Spaces of phylogenetic networks

Abstract

Rooted phylogenetic trees and networks are rooted, acyclic, leaf-labelled graphs that are used to model the inferred evolutionary history of taxa; for example species. While a phylogenetic tree models only bifurcating events, a phylogenetic network can also model reticulation events like hybridisation, recombination, and horizontal gene transfer. A rearrangement operation transforms one phylogenetic tree into another via a local graph-based change. For example, the subtree prune and regraft (SPR) operation prunes(cuts) a subtree of a phylogenetic tree and then regrafts (attaches) it to an edge of the remaining tree, resulting in another phylogenetic tree. Another operation is nearest neighbour interchange (NNI), which is a special case of SPR where the pruned edge has to be regrafted closely to where it was pruned.
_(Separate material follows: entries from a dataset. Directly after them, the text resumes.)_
Definition uuid_fixup_resync_end (i : nat) (n : node) : node * verdict :=
  let id := Z.to_nat (my_id n) in
  if (my_slot n i =? 0) && negb (bsr_bitmap_uuid n i =? 0) then
    if version n i <? 91 then (n, Some (-1091, 30))
    else if (strip (bsr_bitmap_uuid n i) =? strip (peer_hist n i 0))
            && (strip (bsr_history_uuid n 0) =? strip (peer_hist n i 0)) then
      (upd_md_peer (pd_id n i) (set_bitmap_uuid 0) (push_history (md_bitmap_uuid n (pd_id n i)) n), Some (2, 34))
    else (n, Some (2, 36))
  else if (bsr_bitmap_uuid n i =? 0) && negb (my_slot n i =? 0) then
    if version n i <? 91 then (n, Some (-1091, 30))
    else if (strip (bsr_history_uuid n 0) =? strip (my_slot n i))
            && (strip (bsr_history_uuid n 1) =? strip (peer_hist n i 0)) then
      (upd_peer i (fun p => set_bitmap_uuids (<[id := 0]> (bitmap_uuids p))
                              (set_history_uuids (u_at (bitmap_uuids p) id :: removelast (history_uuids p)) p)) n,
       Some (-2, 35))
    else (n, Some (-2, 37))
  else (n, None).

Definition uuid_fixup_resync_start1 (i : nat) (n : node) : node * verdict :=
  let id := Z.to_nat (my_id n) in
  let self := strip (bsr_current_uuid n) in
  let peer := strip (peer_hist n i 0) in
  if (self =? peer) && (if version n i <? 96 then strip (bsr_history_uuid n 0) =? strip (peer_hist n i 1)
                        else u64 (peer + UUID_NEW_BM_OFFSET) =? strip (my_slot n i)) then
    if version n i <? 91 then (n, Some (-1091, 51))
    else
      (upd_peer i (fun p => set_bitmap_uuids (<[id := u_at (history_uuids p) 0]> (bitmap_uuids p))
                              (set_history_uuids (tail (history_uuids p) ++ [0]) p)) n, Some (-2, 51))
  else (n, None).

Definition uuid_fixup_resync_start2 (i : nat) (n : node) : node * verdict :=
  let self := strip (bsr_history_uuid n 0) in
  let peer := strip (current_uuid (peer_at n i)) in
  if (self =? peer) && (if version n i <? 96 then strip (bsr_history_uuid n 1) =? strip (peer_hist n i 0)
                        else u64 (self + UUID_NEW_BM_OFFSET) =? strip (bsr_bitmap_uuid n i)) then
    if version n i <? 91 then (n, Some (-1091, 71))
    else let '(u, n) := _bsr_uuid_pull_history None n in (__bsr_uuid_set_bitmap i u n, Some (2, 71))
  else (n, None).

(** Rules 38 and 40: both are at the same generation. *)
Definition compare_equal (i : nat) (n : node) : Z * Z :=
  let crashed := has (uuid_flags (pd_at n i)) UUID_FLAG_CRASHED_PRIMARY in
  if has (uuid_flags (pd_at n i)) UUID_FLAG_RECONNECT && RECONNECT (uconn_at n i) then (0, 38)
  else if is_sync_source n i then (0, 40)
  else if CRASHED_PRIMARY (dev n) && bsr_md_test_peer_flag n i MDF_CRASHED_PRIMARY_WORK_PENDING then
    if crashed && RESOLVE_CONFLICTS (uconn_at n i) then (-1, 40) else (1, 40)
  else if crashed then (-1, 40) else (0, 40).

(** Rules 80 to 100. *)
Definition compare_rest (i : nat) (n : node) : Z * Z :=
  let peer := strip (current_uuid (peer_at n i)) in
  let mine := map (fun k => strip (bsr_history_uuid n k)) (seq 0 HISTORY_UUIDS) in
  let theirs := map (fun k => strip (peer_hist n i k)) (seq 0 HISTORY_UUIDS) in
  if existsb (Z.eqb peer) mine then (3, 80)
  else if (strip (bsr_bitmap_uuid n i) =? strip (my_slot n i)) && negb (strip (bsr_bitmap_uuid n i) =? 0) then (100, 90)
  else if existsb (fun self => existsb (Z.eqb self) theirs) mine then (-100, 100)
  else (-1000, 100).

(** The result, [*rule_nr] and what [*peer_node_id] is set to. *)
Definition bsr_uuid_compare (i : nat) (n : node) : node * (Z * Z * option nat) :=
  let self := strip (bsr_current_uuid n) in
  let peer := strip (current_uuid (peer_at n i)) in
  let self := if self =? 0 then UUID_JUST_CREATED else self in
  let peer := if peer =? 0 then UUID_JUST_CREATED else peer in
  if (self =? UUID_JUST_CREATED) && (peer =? UUID_JUST_CREATED) then (n, (0, 10, None))
  else if self =? UUID_JUST_CREATED then (n, (-3, 20, None))
  else if peer =? UUID_JUST_CREATED then (n, (3, 30, None))
  else if self =? peer then
    let '(n, v) := if version n i <? 110 then uuid_fixup_resync_end i n else (n, None) in
    (n, (match v with Some r => r | None => compare_equal i n end, None))
  else if self =? strip (my_slot n i) then (n, (-2, 50, None))
  else match List.find (fun k => self =? strip (u_at (bitmap_uuids (peer_at n i)) k)) (seq 0 BSR_NODE_ID_MAX) with
  | Some k => (n, (-4, 52, Some k))
  | None =>
    let '(n, v) := if version n i <? 110 then uuid_fixup_resync_start1 i n else (n, None) in
    match v with
    | Some r => (n, (r, None))
    | None =>
      if existsb (fun k => strip (bsr_current_uuid n) =? strip (peer_hist n i k)) (seq 0 HISTORY_UUIDS)
      then (n, (-3, 60, None))
      else if strip (bsr_bitmap_uuid n i) =? strip (current_uuid (peer_at n i)) then (n, (2, 70, None))
      else match List.find (fun k => negb (Z.of_nat k =? pd_node_id (pd_at n i))
                                     && negb (Z.of_nat k =? md_node_id (ldev_md (dev n)))
                                     && (strip (md_bitmap_uuid n k) =? strip (current_uuid (peer_at n i))))
                   (seq 0 BSR_NODE_ID_MAX) with
      | Some k => (n, (4, 72, Some k))
      | None =>
        let '(n, v) := if version n i <? 110 then uuid_fixup_resync_start2 i n else (n, None) in
        (n, (match v with Some r => r | None => compare_rest i n end, None))
      end
    end
  end.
The set of all phylogenetic trees for a fixed set of taxa together with a rearrangement operations forms a graph where the vertices are the trees and two trees are adjacent when one can be transformed into the other by applying the rearrangement operation exactly once. In such a space, the distance of two trees is given by the minimum number of operations needed to transform one into the other. The SPR-distance of two trees can be characterised with a maximum agreement forest; a forest with a minimum number of components that covers both trees. In this thesis we study spaces of phylogenetic networks under generalisations of NNI and SPR, in particular, the subnet prune and regraft (SNPR) operation and the here introduced prune and regraft (PR) operation. First, we consider connectedness and diameters of spaces of different classes of phylogenetic networks. We then look at the size of the neighbourhood of a phylogenetic network. Furthermore, we investigate properties of shortest paths under SNPR and PR. This includes several bounds on the distances of two networks. Finally, we introduce maximum agreement graphs as a generalisation of maximum agreement forests for phylogenetic networks. We show that maximum agreement graphs induce a metric – the agreement distance – and study its relation to the SNPR-and PR-distance.